PARIS — French President Emmanuel Macron dismissed Thursday as “ridiculous” Russia's defense minister's remarks suggesting Ukraine and France could had a role in last month’s deadly Moscow concert hall attack.
Macron’s
comments came a day after a rare phone call between the French and
Russian defense ministers that led to diverging media statements
afterward.
A
statement from the Russian Defense Ministry quoted Sergei Shoigu as
telling his French counterpart in regard to the Moscow attack that “the
Kyiv regime does nothing without approval of its Western handlers” and
“we hope that the French special services weren’t involved in it.”
Macron
said such comments “were indeed baroque and threatening, which is
nothing new,” as he was speaking to reporters on the sidelines of the
inauguration of a swimming pool built for the Paris Olympics in a northern suburb of Paris.
“In other words, it’s ridiculous,” Macron added.
“It
makes no sense and doesn’t fit with reality” to say that France “could
be behind it (the Moscow attack) and that the Ukrainians are behind it,”
he said. “But it’s a manipulation of information, which is part of
Russia’s arsenal of warfare today.”
France’s
defense ministry said in a statement following Wednesday’s phone call
that its minister, Sébastien Lecornu, firmly condemned the March 22 attack on a suburban Moscow concert hall that killed 145 in the deadliest assault on Russian soil in decades.
Lecornu “confirmed that France had no information linking this attack to Ukraine,” the statement said.
He
also condemned Russia’s war in Ukraine and said France would continue
to support Kyiv “as long and as intensively as needed,” according to the
French defense ministry.
The
Russian readout said Shoigu warned France against the possibility of
deploying troops to Ukraine in the future, an option that has not been ruled out by Macron.

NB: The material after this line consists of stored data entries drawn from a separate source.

Lemma clamp_scroll_ok e v :
  cursor_row e < length (rows e) -> 0 < v -> (Z.of_nat (length (rows e)) < u64_max)%Z ->
  exists s, clamp_scroll_with_viewport e v = set_scroll e s /\ s <= cursor_row e < s + v /\
    (s + v <= length (rows e) \/ s = 0) /\
    ensure_cursor_visible e v = (if (Z.of_nat (scroll_row e + v) <=? u64_max)%Z then Ok (set_scroll e s) else Panic).
Proof.
  destruct e as [rs r c sc d]. cbn [rows cursor_row scroll_row]. intros Hin Hv Hl.
  assert (exists m, Z.of_nat m = u64_max) as [m Hm] by (exists (Z.to_nat u64_max); rewrite Z2Nat.id; [done|unfold u64_max; lia]).
  unfold clamp_scroll_with_viewport, ensure_cursor_visible, usize_saturating_add, usize_add, set_scroll.
  rewrite (proj2 (Nat.eqb_neq v 0)) by lia. rewrite <- Hm in *. rewrite !Nat2Z.id. cbn [rows cursor_row cursor_col scroll_row dirty].
  repeat (case_match; simplify_eq; cbn [rows cursor_row cursor_col scroll_row dirty] in *);
    rewrite ?Nat.ltb_lt, ?Nat.ltb_ge, ?Nat.leb_le, ?Nat.leb_gt, ?Z.leb_le, ?Z.leb_gt in *; try lia;
    (eexists; split; [reflexivity|]; split_and!; try lia; try (do 2 f_equal; lia); try done).
Qed.

(** ** Properties *)


Lemma crlf_free_no_cr t : Forall (fun b => b <> 13%Z) t -> crlf_free t.
Proof. intros Ht a b ->. apply Forall_app in Ht as [_ Ht]. by apply Forall_inv in Ht. Qed.


(** C23. Text opened in the editor and saved again is unchanged, for every UTF-8 text without
    a carriage return before a newline. *)
Theorem editor_text_roundtrip t : valid_utf8 t -> crlf_free t -> full_text (from_text t) = t.
Proof.
  intros Hv Hf. destruct (rows_of_joined t []) as (_ & Hj & _); [constructor|done|].
  rewrite full_text_joined, from_text_rows, Hj; [done|]. rewrite from_text_rows. apply joined_valid. by rewrite Hj.
Qed.

Lemma editor_text_roundtrip_witness : full_text (from_text [0xC3; 0xA9; 10; 10; 13; 33; 10]%Z) = [0xC3; 0xA9; 10; 10; 13; 33; 10]%Z.
Proof.
  apply editor_text_roundtrip; [vm_compute; reflexivity|]. intros a b Hab.
  do 7 (destruct a as [|? a]; [cbn in Hab; congruence|]; cbn in Hab; injection Hab as _ Hab).
  by destruct a.
Defined.

(** *** Scrolling *)
Lemma visible_row e v row : rows e !! cursor_row e = Some row ->
  scroll_row e <= cursor_row e < scroll_row e + v -> (Z.of_nat (scroll_row e + v) <= u64_max)%Z ->
  exists ls, visible_lines e v = Ok ls /\ length ls <= v /\ ls !! (cursor_row e - scroll_row e) = Some (as_str row).
Proof.
  intros Hr Hs Hv. pose proof (lookup_lt_Some _ _ _ Hr) as Hl. unfold visible_lines, usize_add.
  rewrite Nat.min_l by lia. rewrite (proj2 (Z.leb_le _ _) Hv). eexists. split; [done|]. split.
  - rewrite length_fmap, length_take. lia.
  - rewrite list_lookup_fmap, lookup_take_lt, lookup_drop by lia.
    replace (scroll_row e + (cursor_row e - scroll_row e)) with (cursor_row e) by lia. by rewrite Hr.
Qed.

(** Both scroll routines agree and leave the cursor's row among the visible lines, with no
    blank rows below the text unless all of it is visible.  They differ only where the viewport
    overflows a [usize]: one saturates, the other panics. *)
Theorem editor_cursor_visible e v :
  editor_wf e -> 0 < v -> (Z.of_nat (length (rows e)) < u64_max)%Z ->
  exists s, clamp_scroll_with_viewport e v = set_scroll e s /\ s <= cursor_row e < s + v /\
    (s + v <= length (rows e) \/ s = 0) /\
    ensure_cursor_visible e v = (if (Z.of_nat (scroll_row e + v) <=? u64_max)%Z then Ok (set_scroll e s) else Panic) /\
    ((Z.of_nat (s + v) <= u64_max)%Z -> exists ls row, rows e !! cursor_row e = Some row /\
      visible_lines (set_scroll e s) v = Ok ls /\ ls !! (cursor_row e - s) = Some (as_str row)).
Proof.
  intros (Hn & row & Hr & _) Hv Hl. pose proof (lookup_lt_Some _ _ _ Hr) as Hin.
  destruct (clamp_scroll_ok e v Hin Hv Hl) as (s & H1 & H2 & H3 & H4). exists s. split_and!; try done; try lia.
  intros Hs. destruct (visible_row (set_scroll e s) v row Hr H2 Hs) as (ls & E1 & _ & E2). by exists ls, row.
Qed.

Lemma editor_cursor_visible_witness : exists s,
  clamp_scroll_with_viewport (mkEditor [[97]; [98]; [99]; [100]]%Z 3 0 0 false) 2 = mkEditor [[97]; [98]; [99]; [100]]%Z 3 0 s false /\ s <= 3 < s + 2.
Proof.
  destruct (editor_cursor_visible (mkEditor [[97]; [98]; [99]; [100]]%Z 3 0 0 false) 2) as (s & H1 & H2 & _).
  - split; [repeat (apply Forall_cons; split; [apply Forall_singleton; lia|]); constructor|]. exists [100%Z]. split; [reflexivity|cbn; lia].
  - lia.
  - vm_compute. reflexivity.
  - exists s. split; [exact H1|exact H2].
Defined.

(** ** Departures *)

(** Backspace removes one byte: of a character of two bytes it leaves one, the row is no longer
    UTF-8, and the whole row is missing from the saved text. *)
Example backspace_loses_row : exists e,
  editor_run [End; Backspace] (from_text [104; 105; 0xC3; 0xA9; 10; 33]%Z) = Ok e /\
  rows e = [[104; 105; 0xC3]; [33]]%Z /\ full_text e = [10; 33]%Z.
Proof. eexists. vm_compute. done. Qed.

(** Moving up keeps the byte column, which can be inside a character; a byte typed there loses
    the row. *)
Example up_splits_character : exists e,
  editor_run [Down; End; Up; Insert 120]%Z (from_text [0xC3; 0xA9; 10; 33]%Z) = Ok e /\
  cursor_col e = 2 /\ rows e = [[0xC3; 120; 0xA9]; [33]]%Z /\ full_text e = [10; 33]%Z.
Proof. eexists. vm_compute. done. Qed.

(** Opening and saving a text with DOS line ends drops its carriage returns. *)
Example crlf_dropped : full_text (from_text [97; 13; 10; 98]%Z) = [97; 10; 98]%Z.
Proof. reflexivity. Qed.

The call marked the first such contact between Russian and French defense ministers since October 2022.
Macron
argued Thursday that it was prompted by France’s willingness to share
“useful information” on the Moscow attack as part of “joint work with
all those who are hit by terrorism.”
Russian
President Vladimir Putin and his officials have sought to link Ukraine
and the West to the attack despite Kyiv’s fierce denial, a claim of
responsibility issued by an affiliate of Islamic State group and an
advance warning that the U.S. issued to Moscow about an imminent attack.